If you are committed to what you do, you can overcome almost any obstacle.
• The most important thing for a growing business is to have a rolodex. It can take years to develop one that can help you solve any foreseeable problem. Find someone you trust who has a good Rolodex of professionals, until you can build your own. Before the need arises, be prepared with a network of good commercial lawyers, bankers, insurance brokers, labor lawyers, sales tax consultants etc. you can count on. Don’t try to do everything yourself. Connect with good professionals.
• If your company has 20 or more employees, have an employee handbook with company rules and regulations which everyone signs. This will eliminate future disputes on issues such as holiday pay, vacation pay and other benefits. The handbook will also afford protection on any lawsuits brought by former employees.
• Have IT people under contract to help with computer hardware and software issues.
• Choose a good bank. Look at more than just the interest rate offered. See if you can develop a good relationship with a banker who is likely to stay with the bank for a long time.
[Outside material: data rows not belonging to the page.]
(* ===== verification/Target.v ===== *)
(** * Targets and addresses (target.go, metrics.go: ParseAddress)

    How a discovered pool becomes something to dial. *)

From S2P Require Import Prelude GoStrings Config Host Discover Data.

(** [3 * time.Second] *)
Definition DefaultTimeout : Z := 3 * 10 ^ 9.

Definition dialTimeout (t : Target) : Z :=
  if (0 <? t_Timeout t)%Z then t_Timeout t else DefaultTimeout.

Definition statusAddress (t : Target) : string :=
  if negb (String.eqb (t_StatusSocket t) "") then t_StatusSocket t else t_Socket t.

Definition label (t : Target) : string :=
  if negb (String.eqb (t_Name t) "") then t_Name t
  else if negb (String.eqb (t_StatusSocket t) "") then t_StatusSocket t
  else t_Socket t.

Definition TargetFromDiscovered (d : Discovered) : Target := {|
  t_Name := d_Name d;
  t_Socket := d_Socket d;
  t_StatusSocket := d_StatusSocket d;
  t_StatusPath := d_StatusPath d;
  t_ConfigPath := d_ConfigPath d;
  t_Binary := d_Binary d;
  t_PID := d_PID d;
  t_MaxChildren := d_MaxChildren d;
  t_ProcessManager := d_ProcessManager d;
  t_Workload := d_Workload d;
  t_Timeout := 0
|}.

Inductive address_error := UnsupportedSocket (addr : string).

(** The scheme, the address and the script path. *)
Definition ParseAddress (addr path : string) : result address_error (string * string * string) :=
  if HasPrefix addr "unix://" then Ok ("unix", TrimPrefix addr "unix://", path)
  else if HasPrefix addr "tcp://" then Ok ("tcp", TrimPrefix addr "tcp://", path)
  else if HasPrefix addr "/" then Ok ("unix", addr, path)
  else Err (UnsupportedSocket addr).

(** ** Round trip with discovery *)

(** What php-fpm's [listen] value means: a path, an address, or a bare port on
    the loopback interface. *)
Definition listen_endpoint (listen : string) : string * string :=
  if HasPrefix listen "/" then ("unix", listen)
  else if Contains listen ":" then ("tcp", listen)
  else ("tcp", "127.0.0.1:" +:+ listen).

Lemma ParseAddress_unix s path : ParseAddress ("unix://" +:+ s) path = Ok ("unix", s, path).
Proof.
  unfold ParseAddress. rewrite HasPrefix_app. by rewrite TrimPrefix_app.
Qed.

Lemma ParseAddress_tcp s path : ParseAddress ("tcp://" +:+ s) path = Ok ("tcp", s, path).
Proof.
  unfold ParseAddress.
  assert (Hu : HasPrefix ("tcp://" +:+ s) "unix://" = false) by reflexivity.
  by rewrite Hu, HasPrefix_app, TrimPrefix_app.
Qed.

Lemma ParseAddress_socket listen path :
  socket_address listen <> "" ->
  ParseAddress (socket_address listen) path =
  Ok ((listen_endpoint listen).1, (listen_endpoint listen).2, path).
Proof.
  unfold socket_address, listen_endpoint. intros Hne.
  destruct (String.eqb_spec listen ""); [done|].
  destruct (HasPrefix listen "/"); [apply ParseAddress_unix|].
  destruct (Contains listen ":"); [apply ParseAddress_tcp|].
  destruct ((Atoi listen).2); [done|].
  exact (ParseAddress_tcp ("127.0.0.1:" +:+ listen) path).
Qed.

(** C37. Every pool discovery reports can be dialled: the address it wrote down
    reads back, and it is the endpoint the pool's [pm.status_listen] means, or its
    [listen] where that is absent or makes no sense. *)
Theorem discovered_status_endpoint exe config pid global pool path :
  has_socket pool = true ->
  let listen := get pool.2 "listen" in
  let status_listen := get pool.2 "pm.status_listen" in
  let endpoint := if String.eqb (socket_address status_listen) "" then listen_endpoint listen
                  else listen_endpoint status_listen in
  ParseAddress (statusAddress (TargetFromDiscovered (entry_of exe config pid global pool))) path =
  Ok (endpoint.1, endpoint.2, path).
Proof.
  intros Hs listen status_listen. unfold has_socket, pool_socket in Hs. fold listen in Hs.
  apply negb_true_iff in Hs.
  unfold statusAddress, TargetFromDiscovered, entry_of, pool_socket.
  cbn [t_StatusSocket t_Socket d_StatusSocket d_Socket]. fold listen status_listen.
  destruct (String.eqb (socket_address status_listen) "") eqn:E.
  - rewrite Hs. cbn [negb]. by apply ParseAddress_socket, String.eqb_neq.
  - rewrite E. cbn [negb]. by apply ParseAddress_socket, String.eqb_neq.
Qed.

Lemma discovered_status_endpoint_witness :
  ParseAddress (statusAddress (TargetFromDiscovered (entry_of "/usr/sbin/php-fpm" "/etc/php-fpm.conf" 7 ∅
    ("www", <["listen" := "/run/www.sock"]> (<["pm.status_listen" := "9001"]> ∅))))) "/status" =
  Ok ("tcp", "127.0.0.1:9001", "/status").
Proof.
  rewrite discovered_status_endpoint by (vm_compute; reflexivity). vm_compute. reflexivity.
Defined.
Choose a bank based on introduction and recommendation, not according to who knocks on your door and promises you the “world”.
• One of the most important things in dealing with bank financing is upfront negotiation of financial covenants and reporting requirements. Not conforming to covenants is a trap that can have very drastic repercussions. Being in violation of a covenant is like not making a payment. Such violations can put your company in default of a loan. Be forthcoming in the event that your company may violate similar covenants in the near future. It is possible to request a waiver of the defaulted covenant, but be vigilant. Without a full understanding of what you are signing onto, banks can insert terms into the agreement that can cause you to incur great losses in the future.
Good record keeping is important for an owner and can help run a business more efficiently. QuickBooks is a very powerful tool that can give you trends, margins and other useful data. Have someone who is expert in setting up QuickBooks tailor-make the program for your company’s record keeping.
• Have your controller prepare a one page summary of operations at the end of each month. Have the report show data that you are interested in, such as margins by product, margins by customer or the minimum dollar amount of a shipment needed to cover delivery costs. You can only know what’s happening with your business if you have these meaningful records.
• Inter-generational issues (father-son, father-son-in-law, siblings) should be handled by a neutral third party. In any shareholders’ agreement, there must be one paragraph indicating that any dispute will be brought before a pre-selected arbitrator, whose decision will be binding for all parties.
• Tax planning usually results in deferring taxes to another year. Deal with today’s tax issues today, and—to a certain extent—worry about tomorrow’s tax laws when the time comes.
• Great tax savings can be achieved independently through charitable giving. If you are able to donate shares of appreciated stock, you can get a double deduction.
• Accounts receivable insurance for larger and high credited companies may very well be worthwhile. Even large companies can go out of business. Such insurance is inexpensive.
• Every businessman should have a contemplated exit strategy. If you plan on selling out, you must plan in advance by organizing your business as much as possible, so it will be saleable for higher multiples.